▶ _PROMPT_: Copy nothing but the lines below running from the line containing "pg_cells : list" through the line containing "Lemma cube_u8 level", both end lines included.

▶ _MATERIAL FOR THIS TASK_:
(* ===== verification/VtTypes.v ===== *)
(** The types the VT crates share (crates/rill-vt-types/src/lib.rs) and the
    materialisation of indexed colours (crates/vt-engine/src/color.rs). *)
From S2P Require Import Prelude.

Local Open Scope Z_scope.

(** [rill_vt_types::Error].  [std::io::Error] is carried as its code. *)
Inductive VtError : Type :=
| Vt (msg : string)
| Config (msg : string)
| Io (code : Z).

Record Rgb := mkRgb { r_ : Z; g_ : Z; b_ : Z }.

Inductive Color : Type :=
| Default
| Indexed (n : Z)
| RgbColor (r g b : Z).

#[export] Instance rgb_eq_dec : EqDecision Rgb.
Proof. solve_decision. Defined.
#[export] Instance color_eq_dec : EqDecision Color.
Proof. solve_decision. Defined.

(** [ansi] is a [[Rgb; 16]]: a list of length 16 ([palette_ok]). *)
Record Palette := mkPalette {
  ansi : list Rgb;
  foreground : Rgb;
  background : Rgb;
  cursor : Rgb }.

Definition rgb_ok (c : Rgb) : Prop := u8 (r_ c) /\ u8 (g_ c) /\ u8 (b_ c).

Definition color_ok (c : Color) : Prop :=
  match c with
  | Default => True
  | Indexed n => u8 n
  | RgbColor r g b => u8 r /\ u8 g /\ u8 b
  end.

Definition palette_ok (p : Palette) : Prop :=
  length (ansi p) = 16%nat /\ Forall rgb_ok (ansi p) /\
  rgb_ok (foreground p) /\ rgb_ok (background p) /\ rgb_ok (cursor p).

Definition vt_default : Palette :=
  mkPalette
    [ mkRgb 0x1d 0x1f 0x21; mkRgb 0xcc 0x66 0x66; mkRgb 0xb5 0xbd 0x68; mkRgb 0xf0 0xc6 0x74;
      mkRgb 0x81 0xa2 0xbe; mkRgb 0xb2 0x94 0xbb; mkRgb 0x8a 0xbe 0xb7; mkRgb 0xc5 0xc8 0xc6;
      mkRgb 0x66 0x66 0x66; mkRgb 0xd5 0x4e 0x53; mkRgb 0xb9 0xca 0x4a; mkRgb 0xe7 0xc5 0x47;
      mkRgb 0x7a 0xa6 0xda; mkRgb 0xc3 0x97 0xd8; mkRgb 0x70 0xc0 0xb1; mkRgb 0xea 0xea 0xea ]
    (mkRgb 0xcc 0xcc 0xcc) (mkRgb 0x12 0x12 0x12) (mkRgb 0xcc 0xcc 0xcc).

Lemma vt_default_ok : palette_ok vt_default.
Proof.
  repeat split; try (cbn; num).
  unfold vt_default; cbn. repeat constructor; cbn; num.
Qed.

Definition ATTR_BOLD : Z := Z.shiftl 1 0.
Definition ATTR_UNDERLINE : Z := Z.shiftl 1 1.
Definition ATTR_INVERSE : Z := Z.shiftl 1 2.
Definition ATTR_WIDE_LEAD : Z := Z.shiftl 1 3.
Definition ATTR_WIDE_TAIL : Z := Z.shiftl 1 4.

Record PodCell := mkPodCell {
  pc_codepoint : Z;
  pc_fg : Z;
  pc_bg : Z;
  pc_attrs : Z;
  pc_pad : Z }.

#[export] Instance podcell_eq_dec : EqDecision PodCell.
Proof. solve_decision. Defined.

Record PodGrid := mkPodGrid {
  pg_cols : Z;
  pg_rows : Z;
  pg_cursor_col : Z;
  pg_cursor_row : Z;
  pg_cursor_visible : bool;
  pg_full_damage : bool;
  pg_damage_row0 : Z;
  pg_damage_row1 : Z;
  pg_default_fg : Z;
  pg_default_bg : Z;
  pg_grapheme_truncated : Z;
  pg_replies_dropped : Z;
  pg_cells : list PodCell }.

#[export] Instance eta_podgrid : Eta PodGrid := fun g =>
  mkPodGrid (pg_cols g) (pg_rows g) (pg_cursor_col g) (pg_cursor_row g)
    (pg_cursor_visible g) (pg_full_damage g) (pg_damage_row0 g) (pg_damage_row1 g)
    (pg_default_fg g) (pg_default_bg g) (pg_grapheme_truncated g)
    (pg_replies_dropped g) (pg_cells g).

(** [PodGrid::cell]: [checked_mul] and [checked_add] on a 64-bit [usize]. *)
Definition pod_cell_at (g : PodGrid) (col row : Z) : option PodCell :=
  let m := row * pg_cols g in
  if u64_max <? m then None
  else if u64_max <? m + col then None
  else zget (pg_cells g) (m + col).

Record TerminalModeState := mkModeState {
  ms_application_cursor_keys : bool;
  ms_application_keypad : bool;
  ms_bracketed_paste : bool;
  ms_mouse_x10 : bool;
  ms_mouse_button : bool;
  ms_mouse_any : bool;
  ms_mouse_sgr : bool;
  ms_focus_events : bool;
  ms_alternate_screen : bool;
  ms_cursor_visible : bool }.

Definition mode_fresh : TerminalModeState :=
  mkModeState false false false false false false false false false true.

(** ** Indexed colours (color.rs) *)

Definition cube (level : Z) : Z := if level =? 0 then 0 else 55 + 40 * level.

(** [indexed] panics only if the palette held fewer than sixteen entries. *)
Definition indexed (n : Z) (palette : Palette) : option Rgb :=
  if within 0 15 n then zget (ansi palette) n
  else if within 16 231 n then
    let i := n - 16 in
    let r := i / 36 in
    let g := (i mod 36) / 6 in
    let b := i mod 6 in
    Some (mkRgb (cube r) (cube g) (cube b))
  else
    let v := 8 + 10 * (n - 232) in
    Some (mkRgb v v v).

(** [pack] of screen.rs: RGBA8888 with an opaque alpha. *)
Definition pack (rgb : Rgb) : Z :=
  Z.lor (Z.lor (Z.lor (Z.shiftl (r_ rgb) 24) (Z.shiftl (g_ rgb) 16)) (Z.shiftl (b_ rgb) 8)) 0xff.

Lemma cube_u8 level : 0 <= level <= 5 -> u8 (cube level).
Proof. intros. unfold cube. case_if; num. Qed.

Lemma indexed_ok n p :
  u8 n -> palette_ok p -> safe (indexed n p) rgb_ok.
Proof.
  intros Hn (Hlen & Hall & _). unfold indexed.
  apply safe_if; intros H1.
  - destruct (zget_in (ansi p) n) as (c & Hc); [unfold len; num|].
    rewrite Hc. apply safe_ret.
    unfold zget in Hc. rewrite (proj2 (Z.leb_le _ _)) in Hc by num.
    eapply Forall_lookup_1; eassumption.
  - apply safe_if; intros H2; apply safe_ret; unfold rgb_ok; cbn [r_ g_ b_]; [|num].
    unfold within in H2.
    repeat split; apply cube_u8; Z.to_euclidean_division_equations; lia.
Qed.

▶ _ANSWER TO THIS TASK_:
  pg_cells : list PodCell }.

#[export] Instance eta_podgrid : Eta PodGrid := fun g =>
  mkPodGrid (pg_cols g) (pg_rows g) (pg_cursor_col g) (pg_cursor_row g)
    (pg_cursor_visible g) (pg_full_damage g) (pg_damage_row0 g) (pg_damage_row1 g)
    (pg_default_fg g) (pg_default_bg g) (pg_grapheme_truncated g)
    (pg_replies_dropped g) (pg_cells g).

(** [PodGrid::cell]: [checked_mul] and [checked_add] on a 64-bit [usize]. *)
Definition pod_cell_at (g : PodGrid) (col row : Z) : option PodCell :=
  let m := row * pg_cols g in
  if u64_max <? m then None
  else if u64_max <? m + col then None
  else zget (pg_cells g) (m + col).

Record TerminalModeState := mkModeState {
  ms_application_cursor_keys : bool;
  ms_application_keypad : bool;
  ms_bracketed_paste : bool;
  ms_mouse_x10 : bool;
  ms_mouse_button : bool;
  ms_mouse_any : bool;
  ms_mouse_sgr : bool;
  ms_focus_events : bool;
  ms_alternate_screen : bool;
  ms_cursor_visible : bool }.

Definition mode_fresh : TerminalModeState :=
  mkModeState false false false false false false false false false true.

(** ** Indexed colours (color.rs) *)

Definition cube (level : Z) : Z := if level =? 0 then 0 else 55 + 40 * level.

(** [indexed] panics only if the palette held fewer than sixteen entries. *)
Definition indexed (n : Z) (palette : Palette) : option Rgb :=
  if within 0 15 n then zget (ansi palette) n
  else if within 16 231 n then
    let i := n - 16 in
    let r := i / 36 in
    let g := (i mod 36) / 6 in
    let b := i mod 6 in
    Some (mkRgb (cube r) (cube g) (cube b))
  else
    let v := 8 + 10 * (n - 232) in
    Some (mkRgb v v v).

(** [pack] of screen.rs: RGBA8888 with an opaque alpha. *)
Definition pack (rgb : Rgb) : Z :=
  Z.lor (Z.lor (Z.lor (Z.shiftl (r_ rgb) 24) (Z.shiftl (g_ rgb) 16)) (Z.shiftl (b_ rgb) 8)) 0xff.

Lemma cube_u8 level : 0 <= level <= 5 -> u8 (cube level).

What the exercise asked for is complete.